In a recent article we looked at protecting your personal information in online public records. In this piece we discuss removing your information from search engine results. Following two high-profile cases before the English courts last year, as well as the introduction of the GDPR, this article considers how the right to be forgotten works in practice.

The right to be forgotten and the GDPR

Almost everyone who is concerned about their online profile will start with a Google search, and where results are unsatisfactory, many will consider whether it is possible to have these search results removed. In the aftermath of high-profile cases like Google Spain (before the European Court of Justice) and NT1& NT2 (before the English courts), the so-called "right to be forgotten" is now a well-known legal remedy, and many will hope it applies to their circumstances. While applications for search engine removals are increasingly common, determining whether or not your request will be successful is by no means simple.

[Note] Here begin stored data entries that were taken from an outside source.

Lemma map_update_spec c D :
  cinv c D -> AC_COUNT < Z.of_nat (length ks) ->
  (∀ i, 0 <= i <= AC_COUNT -> val (Init_FIFO_credit c) i - val (FIFO_credit c) i <= val ks i) ->
  ∃ c', _dhd_wlfc_FIFOcreditmap_update c ks = Some (BCME_OK, c') ∧ cinv c' D
    ∧ ∀ i, 0 <= i <= AC_COUNT -> val (Init_FIFO_credit c') i = val ks i.
Proof.
  intros H Hl Hk. unfold _dhd_wlfc_FIFOcreditmap_update. change [0; 1; 2; 3; 4] with (seqZ 0 5). pose proof (ci_shape _ _ H) as Hs.
  assert (Forall (λ i, 0 <= i < acs ∧ i < Z.of_nat (length ks)) (seqZ 0 5)) as Hv.
  { apply Forall_forall. intros i Hi%elem_of_seqZ. unfold acs, AC_COUNT in *. lia. }
  destruct (map_fifo_all (seqZ 0 5) c Hs) as (c1 & -> & H1 & Hi1 & Ho1 & Hf1); [apply NoDup_seqZ|done|]. cbn [mbind option_bind].
  destruct (map_init_all (seqZ 0 5) c1 H1 Hv) as (c2 & -> & H2 & Hf2 & Ho2 & Hi2). cbn [mbind option_bind].
  destruct (set_fifo_spec c2 H2 5 0) as (c3 & -> & H3 & Hf3 & Hi3 & Ho3); [done|]. cbn [mbind option_bind].
  destruct (set_init_spec c3 H3 5 0) as (c4 & -> & H4 & Hi4 & Hf4 & Ho4); [done|]. cbn [mbind option_bind].
  destruct (cinv_atim c D H) as [H5 _]. pose proof (ci_atim _ _ H) as Hm5. exists c4. split; [done|].
  assert (owed c4 = owed c) as Ho by congruence.
  assert (∀ x, 0 <= x < acs -> val (Init_FIFO_credit c4) x = if bool_decide (x = 5) then 0 else val ks x) as Hi.
  { intros x Hx. rewrite Hi4, Hi3, Hi2. case_bool_decide as E; [done|]. rewrite bool_decide_true; [done|].
    apply elem_of_seqZ. unfold acs, AC_COUNT in Hx. lia. }
  assert (∀ x, 0 <= x < acs -> val (FIFO_credit c4) x
            = val (FIFO_credit c) x + val (Init_FIFO_credit c4) x - val (Init_FIFO_credit c) x) as Hf.
  { intros x Hx. rewrite (Hi x Hx), Hf4, Hf3, Hf2, Hf1. destruct (decide (x = 5)) as [->|E].
    { rewrite !(bool_decide_true (5 = 5)) by done. lia. }
    rewrite !(bool_decide_false (x = 5)), bool_decide_true; [lia| |done].
    apply elem_of_seqZ. unfold acs, AC_COUNT in Hx. lia. }
  split; [split|].
  - done.
  - rewrite Ho. apply H.
  - rewrite Ho. apply H.
  - intros x Hx. rewrite Ho, (Hf x Hx). pose proof (ci_cons _ _ H x Hx). lia.
  - intros x Hx. rewrite (Hf x Hx), (Hi x Hx). case_bool_decide as E; [subst x; lia|].
    pose proof (Hk x ltac:(unfold acs, AC_COUNT in *; lia)). lia.
  - by rewrite (Hi 5).
  - intros x Hx. rewrite Hi by (unfold acs, AC_COUNT in *; lia). unfold AC_COUNT in Hx. by rewrite bool_decide_false by lia.
Qed.
End Map.

(** ** Runs *)

(** What happens to the credits: a packet is sent on the category's own credit or
    on a borrowed one; a credit is borrowed and given back, since there was no
    packet or the bus took none; a status comes for a packet with these flags, or
    the bus fails to take such a packet (dhd_wlfc_txcomplete), and the same
    routine is called; the dongle gives credits back; and the dongle tells how
    many credits there are. *)
Inductive cop :=
  | CSend (ac : Z)
  | CBorrow (ac : Z) (all : bool)
  | CBorrowReturn (ac : Z) (all : bool)
  | CStatus (flags : Z)
  | CBusFailed (flags : Z)
  | CExplicit (credits : list Z)
  | CMap (credits : list Z).

(** The credits; for each category, the credits that packets took to the dongle
    and that are to come back; and those that packets took and that are lost. *)
Definition cstate : Type := wlfc_credits * (Z -> Z) * (Z -> Z).

Section Mode.
(** proptxstatus_mode *)
Context (mode : Z).

Definition implied : bool := bool_decide (mode = WLFC_FCMODE_IMPLIED_CREDIT).

(** What a packet with the flags [t] took: one credit of its category, or none. *)
Definition took (d t : Z) (f : Z -> Z) : Z -> Z :=
  if bool_decide (DHD_PKTTAG_CREDITCHECK t ≠ 0) then plus_at (DHD_PKTTAG_FIFO t) d f else f.

(** In explicit mode the dongle gives the credit of a packet back by itself, and
    only of one that it got. *)
Definition cexec (o : cop) (s : cstate) : option cstate :=
  let '(c, D, L) := s in
  match o with
  | CSend ac => c ← spend_credit ac c; Some (c, plus_at ac 1 D, L)
  | CBorrow ac all =>
      '(l, c) ← _dhd_wlfc_borrow_credit (Some c) AC_COUNT ac all; c ← c;
      Some (c, if bool_decide (l = -1) then D else plus_at ac 1 D, L)
  | CBorrowReturn ac all =>
      '(l, c) ← _dhd_wlfc_borrow_credit (Some c) AC_COUNT ac all;
      '(_, c) ← (if bool_decide (l ≠ -1) then _dhd_wlfc_return_credit c l ac else Some (BCME_OK, c)); c ← c;
      Some (c, D, L)
  | CStatus t =>
      c ← _dhd_wlfc_return_implied_credit mode (Some c) (Some t); c ← c;
      Some (c, if implied then took (-1) t D else D, L)
  | CBusFailed t =>
      c ← _dhd_wlfc_return_implied_credit mode (Some c) (Some t); c ← c;
      Some (c, took (-1) t D, if implied then L else took 1 t L)
  | CExplicit ks =>
      '(_, _, c) ← _dhd_wlfc_fifocreditback_indicate mode c ks;
      Some (c, if bool_decide (mode = WLFC_FCMODE_EXPLICIT_CREDIT) then λ x, D x - val ks x else D, L)
  | CMap ks => '(_, c) ← _dhd_wlfc_FIFOcreditmap_update c ks; Some (c, D, L)
  end.

(** A packet is sent on an own credit when there is one; a status and a failure
    are for a packet that was sent; the dongle gives back no credit that it was
    not given, and does not take away those in use. *)
Definition cenabled (o : cop) (s : cstate) : bool :=
  let '(c, D, L) := s in
  match o with
  | CSend ac => bool_decide (0 <= ac <= AC_COUNT) && bool_decide (1 <= val (FIFO_credit c) ac)
  | CBorrow ac _ | CBorrowReturn ac _ => bool_decide (0 <= ac <= AC_COUNT)
  | CStatus t | CBusFailed t =>
      bool_decide (DHD_PKTTAG_CREDITCHECK t = 0)
      || bool_decide (0 <= DHD_PKTTAG_FIFO t < acs) && bool_decide (1 <= D (DHD_PKTTAG_FIFO t))
  | CExplicit ks =>
      bool_decide (acs <= Z.of_nat (length ks))
      && forallb (λ i, bool_decide (0 <= val ks i <= 255) && bool_decide (val ks i <= D i)) (seqZ 0 acs)
  | CMap ks =>
      bool_decide (AC_COUNT < Z.of_nat (length ks))
      && forallb (λ i, bool_decide (val (Init_FIFO_credit c) i - val (FIFO_credit c) i <= val ks i)) (seqZ 0 (AC_COUNT + 1))
  end.

Lemma forallb_seqZ f n i : forallb f (seqZ 0 n) = true -> 0 <= i < n -> f i = true.
Proof. rewrite forallb_forall. intros H Hi. apply H, list_elem_of_In, elem_of_seqZ. lia. Qed.

(** The account with the lost credits. *)
Record minv (c : wlfc_credits) (D L : Z -> Z) : Prop := {
  mi_cinv : cinv c (λ x, D x + L x);
  mi_lost : ∀ x, 0 <= x < acs -> 0 <= L x;
  mi_implied : implied = true -> ∀ x, L x = 0
}.

Lemma minv_plus c D L a d : minv c D L -> ∀ c', cinv c' (plus_at a d (λ x, D x + L x)) -> minv c' (plus_at a d D) L.
Proof.
  intros H c' Hc. split; [|apply H..]. eapply cinv_ext; [|exact Hc]. intros x _. unfold plus_at. lia.
Qed.
(* ===== verification/WlfcState.v ===== *)
(** * Wireless flow control: the state and the steps on it (model)

    dhd_wlfc.h, dhd_wlfc.c: the descriptors of the destinations, the rest of
    athost_wl_status_info_t, and what is around it: the links of the packets, the
    packets themselves, and the packets that the bus has.  The mode is the one
    that dhd_wlfc_init chooses for firmware with the old definition of it
    (WLFC_MODE_AFQ): packets at the dongle wait in the queues of WlfcQueue, no
    sequence numbers are used again, and suppressed packets go to the end of
    their queue.  Counters of statistics are left out.

    A descriptor is named by its number in destination_entries: the nodes, then
    the interfaces, then the entry for all others.  The routines are programs of
    a state monad; [None] is behaviour that C leaves open, among it the use of a
    packet that was freed. *)

From S2P Require Import Prelude Pktq FlowQueue FlowData WlfcTag WlfcCredit WlfcQueue WlfcHeader.

Definition WLFC_STATE_OPEN : Z := 1.
Definition WLFC_STATE_CLOSE : Z := 2.
Definition WLFC_PSQ_PREC_COUNT : Z := (AC_COUNT + 1) * 2.
Definition WLFC_AFQ_PREC_COUNT : Z := AC_COUNT + 1.
Definition WLFC_PSQ_LEN : Z := 4096 * 8.

(** Properties of a destination; its [afq] is in [wlfc_afqs]. *)
Record wlfc_mac_descriptor := mk_desc {
  d_occupied : bool; (* uint8 *)
  d_interface_id : Z; (* uint8 *)
  d_iftype : Z; (* uint8 *)
  d_state : Z; (* uint8 *)
  d_ac_bitmap : Z; (* uint8 *)
  d_requested_credit : Z; (* uint8 *)
  d_requested_packet : Z; (* uint8 *)
  d_ea : list Z; (* [ETHER_ADDR_LEN] *)
  d_seq : list Z; (* uint8 [AC_COUNT + 1] *)
  d_generation : Z; (* uint8 *)
  d_psq : pktq;
  d_traffic_lastreported_bmp : Z; (* uint8, as the next *)
  d_traffic_pending_bmp : Z;
  d_send_tim_signal : bool; (* uint8 *)
  d_mac_handle : Z; (* uint8 *)
  d_transit_count : Z; (* int, as the next two *)
  d_suppr_transit_count : Z;
  d_onbus_pkts_count : Z;
  d_suppressed : bool; (* uint8 *)
  d_transit_maxcount : Z; (* int *)
  d_prev : option Z; (* descriptors *)
  d_next : option Z;
  d_release_count : list Z (* uint16 [AC_COUNT + 1] *)
}.

(** The rest of the state. *)
Record wlfc := mk_wlfc {
  w_destination_entries : list wlfc_mac_descriptor; (* nodes, interfaces, other *)
  w_afqs : wlfc_afqs; (* the afq of the descriptors *)
  w_credits : wlfc_credits;
  w_active_entry_head : option Z; (* a descriptor *)
  w_active_entry_count : Z; (* int *)
  w_requested_entry : list (option Z); (* [WLFC_MAC_DESC_TABLE_SIZE] *)
  w_requested_entry_count : Z; (* int *)
  w_pkt_cnt_in_q : list (list Z); (* int [WLFC_MAX_IFNUM][AC_COUNT + 1] *)
  w_pkt_cnt_per_ac : list Z; (* int [AC_COUNT + 1] *)
  w_pkt_cnt_in_drv : list (list Z); (* int [WLFC_MAX_IFNUM][AC_COUNT + 1] *)
  w_pkt_cnt_in_psq : Z; (* int *)
  w_allow_fc : bool; (* uint8 *)
  w_fc_defer_timestamp : Z; (* uint32 *)
  w_rx_timestamp : list Z; (* uint32 [AC_COUNT + 1] *)
  w_hostif_flow_state : list bool; (* [WLFC_MAX_IFNUM], ON is true *)
  w_host_ifidx : Z; (* uint8 *)
  w_toggle_host_if : bool; (* uint8 *)
  w_allow_credit_borrow : bool; (* uint8 *)
  w_single_ac : Z; (* uint8 *)
  w_single_ac_timestamp : Z; (* uint32 *)
  w_bcmc_credit_supported : bool;
  w_max_release_count : Z (* uint8 *)
}.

In May 2018, the right to be forgotten was codified into European law under Article 17 of the GDPR ('right to erasure'). Article 17(1) allows individuals to request that search engines remove their personal data where one of the following applies:

  1.  the data are no longer necessary in relation to the purposes for which they were processed;
  2. any consent upon which the processing is based is withdrawn and there is no other legal ground for the information remaining available;
  3. the individual objects to the processing where it is based on either of the grounds in Articles 6(1)(e) or (f) (the latter of which is more likely to be relevant in the context of search engine results and provides a lawful basis for processing personal data if it is necessary for the purposes of "legitimate interests" pursued by the search engine or a third party, such as the underlying website) and there are no overriding legitimate grounds for the processing;
  4. the personal data are unlawfully processed (for instance if the information is inaccurate or ceases to be accurate or relates to matters that took place some years ago);
  5. the personal data have to be erased for compliance with a legal obligation to which the search engine is subject; or
  6. the personal data are information relating to a child and have been collected in relation to the offer of paid-for electronic services to the child (in reality this is unlikely to apply in the context of search engine de-listing requests).

However, it is important to understand that the right to be forgotten is not absolute. There are a number of qualifications and exemptions in both the GDPR and the Data Protection Act 2018. Search engines may for instance argue that there is an overriding legitimate interest in the information being available which trumps the rights of the individual. The rights in Article 17(1) GDPR also do not apply where the processing of the personal data in question is necessary for exercising the right of freedom of expression and information or where the information is being published in compliance with a legal obligation. Conversely, the NT1 and NT2 case discussed below concluded that the journalistic exemption (or at least the version which applied under the old Data Protection Act) on which newspapers and other publishers will often seek to rely did not apply to Google.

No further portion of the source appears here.